Operational Models Built for Speed
Leading CDMOs are moving away from linear workflows and adopting parallel workstreams, allowing validation, QA, engineering, and process development to advance simultaneously. With this model, first GMP production can often be achieved in under a year, including timelines as short as nine months.
Greater Efficiency through Process Optimization and Derisking for Scale-Up
Proactive process optimization early in development is essential to reduce risk, lower costs, and ensure smooth scale-up. Early optimization strengthens yields, supports regulatory and investor confidence, and creates a robust foundation for commercial manufacturing.
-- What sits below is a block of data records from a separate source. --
Lemma reequip_weapon (w : Weapon.t) (inv : list Item.t) (n : nat)
    (base : Player.t) :
  Forall from_catalog inv -> In (Item.IsWeapon w) inv ->
  Player.inventory base = renumber n inv -> Player.weapon base = None ->
  exists w',
    Player.reequip (Some (Weapon.name w)) base
    = Player.set_attack (Player.attack base + Weapon.attack_bonus w)
        (Player.set_weapon (Some w') base).
Proof.
  intros Hinv Hin Hbase Hnone.
  assert (Hcat : from_catalog (Item.IsWeapon w))
    by (rewrite Forall_forall in Hinv; now apply Hinv).
  destruct (find_equipped_weapon w inv Hinv Hin n) as (w' & Hfind & Hb).
  exists w'. unfold Player.reequip.
  rewrite (catalog_name_not_empty _ Hcat : Player.truthy (Some (Weapon.name w)) = true).
  rewrite Hbase, Hfind. unfold Player.equip_item. rewrite Hnone, Hb.
  reflexivity.
Qed.

Lemma reequip_armor (a : Armor.t) (inv : list Item.t) (n : nat)
    (base : Player.t) :
  Forall from_catalog inv -> In (Item.IsArmor a) inv ->
  Player.inventory base = renumber n inv -> Player.armor base = None ->
  exists a',
    Player.reequip (Some (Armor.name a)) base
    = Player.set_defense (Player.defense base + Armor.defense_bonus a)
        (Player.set_armor (Some a') base).
Proof.
  intros Hinv Hin Hbase Hnone.
  assert (Hcat : from_catalog (Item.IsArmor a))
    by (rewrite Forall_forall in Hinv; now apply Hinv).
  destruct (find_equipped_armor a inv Hinv Hin n) as (a' & Hfind & Hb).
  exists a'. unfold Player.reequip.
  rewrite (catalog_name_not_empty _ Hcat : Player.truthy (Some (Armor.name a)) = true).
  rewrite Hbase, Hfind. unfold Player.equip_item. rewrite Hnone, Hb.
  reflexivity.
Qed.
In one project with a mid-sized biotech company, we achieved an 80% yield improvement early on, enabling the production of a 500-gram batch in fewer runs and delivering material two weeks ahead of schedule. Additionally, by replacing slow, small-scale column chromatography with anti-solvent crystallization, we eliminated a major bottleneck and prepared the process for future commercial-scale success.
We also mitigated scale-up safety risks by eliminating DMF to reduce the potential of nitrosamine production and replacing dioxane to remove peroxide-related explosion hazards.
Finding Flexibility with Your CDMO
Speed is necessary for successful drug development, but far from sufficient. Flexibility, the ability to pivot quickly between scales, processes, and requirements, defines whether a CDMO can support a product across its lifecycle.
Scaling up Seamlessly
Most CDMOs excel in small-scale pilot or high-volume production, but few can do both. As demand shifts rapidly between clinical and commercial needs, the ability to operate effectively across all scales is critical.
The Right Facility Design
Operational flexibility must be built into a CDMO’s infrastructure from the start. Modular cleanrooms, multipurpose reactors, and flexible fill–finish suites allow rapid reconfiguration of lines to meet changing client needs. Without this built-in adaptability, bottlenecks quickly form, leading to project delays that snowball.
Agile Decision-Making Structures
Even state-of-the-art facilities cannot compensate for slow or siloed decision-making. Governance – how teams set priorities, approve changes, escalate issues, manage risks, and document decisions – must enable fast, cross-functional alignment. Lean, agile decision pathways are essential, and organizational rigidity remains a huge obstacle to flexibility.
Strategic Partnerships Over Transactional Engagements
Transactional engagements, where a CDMO is hired for a single task, such as producing a batch or transferring a method, offer limited scope and little long-term value because the CDMO is not integrated into broader planning or lifecycle decisions. Increasingly, drug developers are seeking strategic, long-term partnerships that support programs from early development through launch and beyond. These collaborations improve forecasting, resource allocation, and the sharing of risk. Ultimately, this partnership enables greater CDMO flexibility and adaptability.
The Bottom Line: Speed and Flexibility without Compromising on Quality, Safety, or Compliance
Speed and flexibility are now essential for next-generation CDMO partnerships, but they cannot come at the expense of quality, safety, or regulatory compliance. Today’s aggressive timelines, shifting demand, and evolving regulations require infrastructure and expertise that can adapt while upholding rigorous standards. CDMOs built for flexibility – with modular systems, concurrent workflows, deep scientific capability, and lean governance – are best positioned to accelerate development, maintain compliance, and reduce risk.